## What to produce:
Transcribe the stretch of entries below from the line with "raw_original_filename : option string;" through the line with "Definition set_staging (f", exactly and with both ends included; leave out all other lines.

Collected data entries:
================================

(* ===== verification/AssetStore.v ===== *)
(** * The local Asset store

    Models [crates/orbitrelay-asset-local-store/src/lib.rs]: the metadata
    table, the blob directories, ingest, publication, range reads, and the
    recovery scan at opening.  Metadata and files form one [AssetWorld]; the
    monad of [Sql.v] runs over it, so that every call into SQLite, the
    filesystem or the worker queue can fail, and can also be the point where
    the process stops ([Crash]): a stopped computation runs none of the
    cleanup that follows an error.  A [Crash] is a stop before the effect of a
    call, which is after the effect of the call before it; [stopped_late] is the
    stop after the last call and before the return. *)

From S2P Require Import Prelude Kernel Sql.

(** What can go wrong with a command for the metadata worker. *)
Inductive queue_fault := StoreIsClosed | SenderGone | QueueIsFull | QueueIsClosed | ReplyLost.

(** What can happen to a call instead of its effect: an SQLite error, an I/O error
    (with the kinds the source distinguishes), a command that is not served, or
    the end of the process. *)
Inductive afault :=
| SqlFault (e : SqliteError)
| IoAlreadyExists | IoNotFound | IoOther
| QueueFault (q : queue_fault)
| Crash.

(** A directory entry: a regular file with its bytes, or something else. *)
Inductive file := Regular (bytes : list Z) | NotRegular.

(** A row of the [assets] table. *)
Record RawAssetRow := mkRawRow {
  raw_media_type : string;
  raw_byte_length : Z;
  raw_content_hash : string;
  raw_original_filename : option string;
  raw_blob_key : string;
  raw_publication_state : string
}.

(** The tables (the [assets] table by its primary key) and the directories. *)
Record AssetWorld := mkWorld {
  asset_metadata : gmap string string;
  assets : gmap string RawAssetRow;
  blobs : gmap string file;
  staging : gmap string file;
  quarantine : gmap string file
}.
Definition set_assets (f : gmap string RawAssetRow → gmap string RawAssetRow) (w : AssetWorld)
    : AssetWorld := mkWorld (asset_metadata w) (f (assets w)) (blobs w) (staging w) (quarantine w).
Definition set_staging (f : gmap string file → gmap string file) (w : AssetWorld) : AssetWorld :=
  mkWorld (asset_metadata w) (assets w) (blobs w) (f (staging w)) (quarantine w).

================================

## Result for this exercise:
  raw_original_filename : option string;
  raw_blob_key : string;
  raw_publication_state : string
}.

(** The tables (the [assets] table by its primary key) and the directories. *)
Record AssetWorld := mkWorld {
  asset_metadata : gmap string string;
  assets : gmap string RawAssetRow;
  blobs : gmap string file;
  staging : gmap string file;
  quarantine : gmap string file
}.
Definition set_assets (f : gmap string RawAssetRow → gmap string RawAssetRow) (w : AssetWorld)
    : AssetWorld := mkWorld (asset_metadata w) (f (assets w)) (blobs w) (staging w) (quarantine w).
Definition set_staging (f : gmap string file → gmap string file) (w : AssetWorld) : AssetWorld :=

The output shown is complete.